OK, I've used the code from your earlier review to support the short
prefix. I sincerely hope we don't make the situation any worse by being
flexible about the prefix...
> Next thing, also mentioned at that Flask page. SQLite has
> standardized the idea that sqlite:////absolute/path/to/foo.db is a URI
> pointing to a file. Given that, I wonder if Alex's syntax for
> specifying a socket file name might adopt that syntax, rather than
> requiring the hex encoding: postgresql://%2Fvar%2Fpgsql%2Ftmp/mydb
> It's not a big deal, but it would smooth another rough edge toward
> making the Postgres URI implementation look as close as possible to
> others.
Yeah, this is really appealing, however how do you tell if the part
after the last slash is a socket directory name or a dbname? E.g:
psql postgres:///path/to/different/socket/dir (default dbname)
psql postgres:///path/to/different/socket/dir/other (dbname=other ?)
If we treat the whole URI string as the path to the socket dir (which I
find the most intuitive way to do it,) the only way to specify a
non-default dbname is to use query parameter:
psql postgres:///path/to/different/socket/dir?dbname=other
or pass another -d flag to psql *after* the URI:
psql [-d] postgres:///path/to/different/socket/dir -d other
Reasonable?
> So far I've found only one syntax that I expected this to handle that
> it rejects:
>
> psql -d postgresql://gsmith(at)localhost
>
> It's picky about needing that third slash, but that shouldn't be hard
> to fix.
Yeah, good that you've spotted it. If my reading of the URI RFC (2396)
is correct, the question mark and query parameters may follow the
hostname, w/o that slash too, like this:
psql -d postgresql://localhost?user=gsmith
So this made me relax some checks and rewrite the code a bit.

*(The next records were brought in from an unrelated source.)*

(* ===== verification/HostSpec.v ===== *)
(** * What the host promises: intents before effects

    An abstract machine: the retained records, and the log of what was asked of the
    outside. A guardian is spawned, a command sent to a guest, or an upload begun,
    committed or aborted, only from a record that holds the intent, and only once; a record
    never forgets an intent it may have acted on. [HostLaws] shows that every record map the host may hold, in memory or on disk
    after a crash, is a state of this machine. *)

From S2P Require Import Prelude Ext Ids GuestModel Wire HostModel HostEnv.
From S2P Require Authority Guardian Command Files History Idempotency.
#[local] Existing Instance Guardian.Manifest_eq_dec.

Abbreviation records_map := (gmap string Record_) (only parsing).
Definition astate : Type := records_map * list effect.

Section spec.
Context `{Env, UuidLib, Serde Execute, Serde Files.Upload, Sha256}.

(** ** Vocabulary *)

Definition key_of (m : Manifest) : string :=
  to_string (Guardian.allocation (Guardian.owner (Guardian.start m))).

(** The allocations spawned, the operations sent to a guest, and the controls of uploads, in
    a log. *)
Definition spawn_key (e : effect) : option string :=
  match e with Spawn m => Some (key_of m) | _ => None end.
Definition execute_key (e : effect) : option (string * string) :=
  match e with
  | GuestExecute c x => Some (to_string (allocation_id c), to_string (e_operation_id x))
  | _ => None
  end.
Definition upload_id (c : Context) (u : Files.Upload) : string * string :=
  (to_string (allocation_id c), to_string (Files.u_operation_id u)).
Definition upload_key (e : effect) : option (string * string * control_kind) :=
  match e with GuestUpload k c u => Some (upload_id c u, k) | _ => None end.
Definition spawned (tr : list effect) : list string := omap spawn_key tr.
Definition executed (tr : list effect) : list (string * string) := omap execute_key tr.
Definition uploaded (tr : list effect) : list (string * string * control_kind) := omap upload_key tr.

(** The allocation that an effect acts on; other questions start and change nothing. *)
Definition acts_key (e : effect) : option string :=
  match e with
  | Spawn m => Some (key_of m)
  | GuestExecute c _ | GuestUpload _ c _ | GuestWrite c _ _ _ => Some (to_string (allocation_id c))
  | _ => None
  end.
Definition tracked (e : effect) : bool := is_some (acts_key e).

(** No chunk of an upload was sent after its end was asked for, and no commit after an abort. *)
Fixpoint ends_in_order (tr : list effect) : Prop :=
  match tr with
  | [] => True
  | e :: tr =>
      match e with
      | GuestWrite c u _ _ =>
          (upload_id c u, CCommit) ∉ uploaded tr /\ (upload_id c u, CAbort) ∉ uploaded tr
      | GuestUpload CCommit c u => (upload_id c u, CAbort) ∉ uploaded tr
      | _ => True
      end /\ ends_in_order tr
  end.

(** A receipt of a stopped allocation of which everything was cleaned up. *)
Definition cleaned_up (r : Guardian.Receipt) : Prop :=
  Guardian.r_state r = Guardian.Stopped /\ Guardian.r_cleanup_confirmed r = true.
(** The guardian was just asked to stop. *)
Definition stop_asked (m : Manifest) (tr : list effect) : Prop := exists t, tr = Control m Guardian.Stop :: t.
(** A fence was answered with a receipt. When it followed a stop, the receipt says that
    everything was cleaned up; when it followed the finding that no guest is live, the receipt
    is what [Manifest::fence_unstarted] gave. *)
Definition confirmed (m : Manifest) (tr : list effect) : Prop :=
  exists after before r, tr = after ++ FenceUnstarted m :: before /\ fence_reply before m = Ok r /\
    (stop_asked m before -> cleaned_up r).

(** A retired operation is below a floor that the record keeps. *)
Definition retired (d : Domain) (r : Record_) (id : OperationId) : bool :=
  is_some_and (fun v => History.covers (barrier v) id) (slot r d)
  || is_some_and (fun v => id_leb id (rel_through v)) (released_slot r d).
Definition retired_name (d : Domain) (r : Record_) (op : string) : Prop :=
  exists id, parse_operation op = Ok id /\ retired d r id = true.

(** The record of a command holds the intent to send [x] to the guest [ctx]. *)
Definition intent (c : Command.CommandRecord) (ctx : Context) (x : Execute) : Prop :=
  Command.not_started c = false /\ Command.context c = Some ctx /\
  execute_digest x = Ok (Command.digest c).

(** What may happen to a command in one change: nothing, new evidence that answers its
    intent, or, once it is finished, retirement. *)
Definition command_kept (r' : Record_) (op : string) (c : Command.CommandRecord) : Prop :=
  commands r' !! op = Some c \/
  (Command.finished c = false /\ exists id v, parse_operation op = Ok id /\
     Command.validate_receipt c id v = Ok tt /\
     commands r' !! op = Some (Command.with_receipt c (Some v))) \/
  (Command.finished c = true /\ retired_name History.Commands r' op /\ commands r' !! op = None).

(** The record of an upload holds the intent to control it at the guest [ctx]. *)
Definition file_intent (k : control_kind) (f : Files.FileRecord) (ctx : Context) (u : Files.Upload) : Prop :=
  Files.not_started f = false /\ Files.context f = Some ctx /\ Files.upload_digest u = Ok (Files.digest f) /\
  match k with
  | CBegin => True
  | CCommit => Files.commit_requested f = true
  | CAbort => Files.abort_requested f = true
  end.

(** A transfer ends only as the host asked for. *)
Definition file_sound (f : Files.FileRecord) : Prop :=
  (Files.not_started f = true -> Files.state f = 0 /\ Files.commit_requested f = false /\
     Files.abort_requested f = false /\ Files.context f = None) /\
  (contains 2 3 (Files.state f) = true -> Files.commit_requested f = true) /\
  (Files.state f = 5 -> Files.abort_requested f = true).

(** What may happen to an upload's record: an end is asked for, the guest is heard of, or,
    once it is settled, retirement. *)
Record file_grows (f f' : Files.FileRecord) : Prop := {
  fg_digest : Files.digest f' = Files.digest f;
  fg_context : Files.context f' = Files.context f;
  fg_size : Files.size f' = Files.size f;
  fg_not_started : Files.not_started f' = Files.not_started f;
  fg_commit : Files.commit_requested f = true -> Files.commit_requested f' = true;
  fg_abort : Files.abort_requested f = true -> Files.abort_requested f' = true;
  fg_finished : Files.file_finished f = true ->
    Files.state f' = Files.state f /\ Files.commit_requested f' = Files.commit_requested f /\
    Files.abort_requested f' = Files.abort_requested f;
  fg_sound : file_sound f -> file_sound f';
}.
Definition file_settled (f : Files.FileRecord) : bool :=
  Files.not_started f || (Files.state f =? 3) || (Files.state f =? 5).
Definition file_kept (r' : Record_) (op : string) (f : Files.FileRecord) : Prop :=
  (exists f', files r' !! op = Some f' /\ file_grows f f') \/
  (file_settled f = true /\ retired_name History.Files r' op /\ files r' !! op = None).

(** A floor is kept in the slot of its domain. *)
Definition slots_ok (r : Record_) : Prop :=
  forall d v, slot r d = Some v -> History.domain (barrier v) = d.

(** A change of a record that loses nothing. *)
Record keeps (r r' : Record_) : Prop := {
  kp_owner : owner r' = owner r;
  kp_create : create r' = create r;
  kp_manifest : manifest r' = manifest r;
  kp_released : released r' = released r;
  kp_dispatched : dispatched r = true -> dispatched r' = true;
  kp_stopped : stopped r = true -> stopped r' = true;
  kp_commands : forall op c, commands r !! op = Some c -> command_kept r' op c;
  kp_absent : forall op, commands r !! op = None -> commands r' !! op = None;
  kp_files : forall op f, files r !! op = Some f -> file_kept r' op f;
  kp_no_file : forall op, files r !! op = None -> files r' !! op = None;
  kp_retired : forall d id, retired d r id = true -> retired d r' id = true;
  kp_slots : slots_ok r -> slots_ok r';
}.

(** A record of an allocation that nothing was done for. *)
Definition blank (r : Record_) : Prop :=
  create r = None /\ manifest r = None /\ dispatched r = false /\ released r = false /\
  commands r = ∅ /\ files r = ∅ /\ command_history r = None /\ file_history r = None.

(** No other allocation of the sandbox can be alive. *)
Definition no_rival (R : records_map) (key : string) (r : Record_) : Prop :=
  forall k r', R !! k = Some r' -> k <> key -> o_sandbox_id (owner r') = o_sandbox_id (owner r) ->
    stopped r' = true /\ (is_Some (manifest r') -> released r' = true) /\
    o_generation (owner r') < o_generation (owner r).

> I started collecting up all the variants that do work as an initial
> shell script regression test, so that changes don't break something
> that already works. Here are all the variations that already work,
> setup so that a series of "1" outputs is passing:
>
[snip]
Yes, the original code was just a bit too picky about URI component
separators. Attached also is a simplified test shell script.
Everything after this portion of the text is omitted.